The New World of Bazel Releases

Bazel has been open-sourced exactly 2.5 years ago. It continues to be quite a journey, and we are very happy we have acquired some fellow travellers: many projects, organizations and companies that we all know and love rely on Bazel every day.

As our community grows, we owe to it a transparent and predictable release process. So we are taking some steps to bring more clarity and order to the world of Bazel releases:

  • We will cut (from master) a candidate for minor releases (0.7, 0.8 and so on) every month on approximately first business day of the month. The planned target dates for the cuts are published as GitHub issues with label 'release'
  • After the release candidate is cut, we will let it bake for two weeks before promoting it to the release.
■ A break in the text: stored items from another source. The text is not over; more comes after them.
(* ===== verification/Pages.v ===== *)
(** * Runs of pages (src/kernel/src/core/{process,ipc,syscall}.cpp)

    The loops over consecutive pages that the process manager and the IPC
    manager run on the frames and page tables of Pmm.v and Vmm.v: mapping fresh
    frames, giving mapped frames back, and [memset] through a mapping.  A page
    that is touched through no mapping is a page fault: undefined. *)

From S2P Require Import Prelude Pmm Vmm.

#[local] Abbreviation VM := (ST VirtualMemoryManager).

(** ** Definitions *)

Definition vm_allocate_frame : VM Z := λ v, r ← allocate_frame (v_pmm v); Ok (r.1, set_pmm v r.2).
Definition vm_free_frame (a : Z) : VM unit := λ v, s ← free_frame (v_pmm v) a; Ok (tt, set_pmm v s).
Definition vm_map_page (virt phys : Z) (w : bool) : VM unit := λ v, v ← map_page v virt phys w; Ok (tt, v).
Definition vm_unmap_page (virt : Z) : VM unit := λ v, v ← unmap_page v virt; Ok (tt, v).
Definition vm_get_physical_address (virt : Z) : VM Z := λ v, a ← get_physical_address v virt; Ok (a, v).

(** [for (i ...) { addr = base + i * 4096; ... }]: mapping [n] fresh frames; the
    index at which no frame was left, if so. *)
Fixpoint map_loop (n : nat) (i base : Z) (w : bool) : VM (option Z) :=
  match n with
  | O => mret None
  | S n' =>
      let addr := u64 (base + i * 4096) in
      phys ← vm_allocate_frame;
      if phys =? 0 then mret (Some i) else
      vm_map_page addr phys w;;
      map_loop n' (i + 1) base w
  end.

Definition release_page (addr : Z) : VM unit :=
  phys ← vm_get_physical_address addr;
  if phys =? 0 then mret tt else
  vm_free_frame phys;;
  vm_unmap_page addr.

Fixpoint release_loop (n : nat) (i base : Z) : VM unit :=
  match n with
  | O => mret tt
  | S n' => release_page (u64 (base + i * 4096));; release_loop n' (i + 1) base
  end.

(** [for (addr = start; addr < stop; addr += 4096)]. *)
Fixpoint release_range (fuel : nat) (addr stop : Z) : VM unit :=
  match fuel with
  | O => no_fuel
  | S fuel' =>
      if addr <? stop then release_page addr;; release_range fuel' (u64 (addr + 4096)) stop
      else mret tt
  end.

(** [memset(page, 0, 4096)] through the page tables. *)
Definition zero_page (addr : Z) : VM unit :=
  phys ← vm_get_physical_address addr;
  if phys =? 0 then lift UB else
  modify (λ v, set_mem v (λ x, if (phys <=? x) && (x <? phys + 4096) then 0 else v_mem v x)).

Fixpoint zero_loop (n : nat) (i base : Z) : VM unit :=
  match n with
  | O => mret tt
  | S n' => zero_page (u64 (base + i * 4096));; zero_loop n' (i + 1) base
  end.

(** ** Rounding to pages *)

Lemma land_page_mask x : 0 ≤ x < 2 ^ 64 → Z.land x PAGE_MASK = x / 4096 * 4096.
Proof.
  intros Hx. change 4096 with (2 ^ 12). rewrite <- Z.shiftr_div_pow2, <- Z.shiftl_mul_pow2 by done.
  apply Z.bits_inj'. intros b Hb. rewrite Z.land_spec, page_mask_testbit, Z.shiftl_spec by done.
  destruct (Z.leb_spec 12 b).
  - rewrite Z.shiftr_spec by lia. replace (b - 12 + 12) with b by lia.
    destruct (Z.ltb_spec b 64); [by rewrite andb_true_r|]. cbn. rewrite andb_false_r. symmetry.
    destruct (decide (x = 0)) as [->|]; [apply Z.bits_0|]. apply Z.bits_above_log2; [lia|].
    assert (Z.log2 x < 64) by (apply Z.log2_lt_pow2; lia). lia.
  - rewrite (Z.testbit_neg_r _ (b - 12)) by lia. cbn. by rewrite andb_false_r.
Qed.

(** ** Distinct pages *)

Definition page_number (va : Z) : Z := (va / 4096) `mod` 2 ^ 36.

Lemma index_div va n : 0 ≤ n → Z.land (Z.shiftr va n) 0x1FF = (va / 2 ^ n) `mod` 512.
Proof.
  intros Hn. rewrite Z.shiftr_div_pow2 by done. change 0x1FF with (Z.ones 9).
  by rewrite Z.land_ones.
Qed.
We will cherry-pick fixes for critical bugs, issuing new release candidates (0.7.0rc1, 0.7.0rc2 and so on), and release 0.minor.0 version at the end of baking period.
  • If critical bugs are discovered after the release, we will fix them and issue patch releases as needed (0.7.1, 0.7.2 and so on). Patch releases are always patches on top of existing minor releases - they are never cut from master.
  • No new features or backward incompatible changes ever appear in patch releases, and no new features or backward incompatible changes are added to release candidates after they have been cut.

Our website has more details on release policy.

As a result of this change, we now issue one minor release per month.

Our roadmap reflects our vision for Bazel 1.0 and beyond. We will annotate features on the roadmap with the release versions as those features get shipped.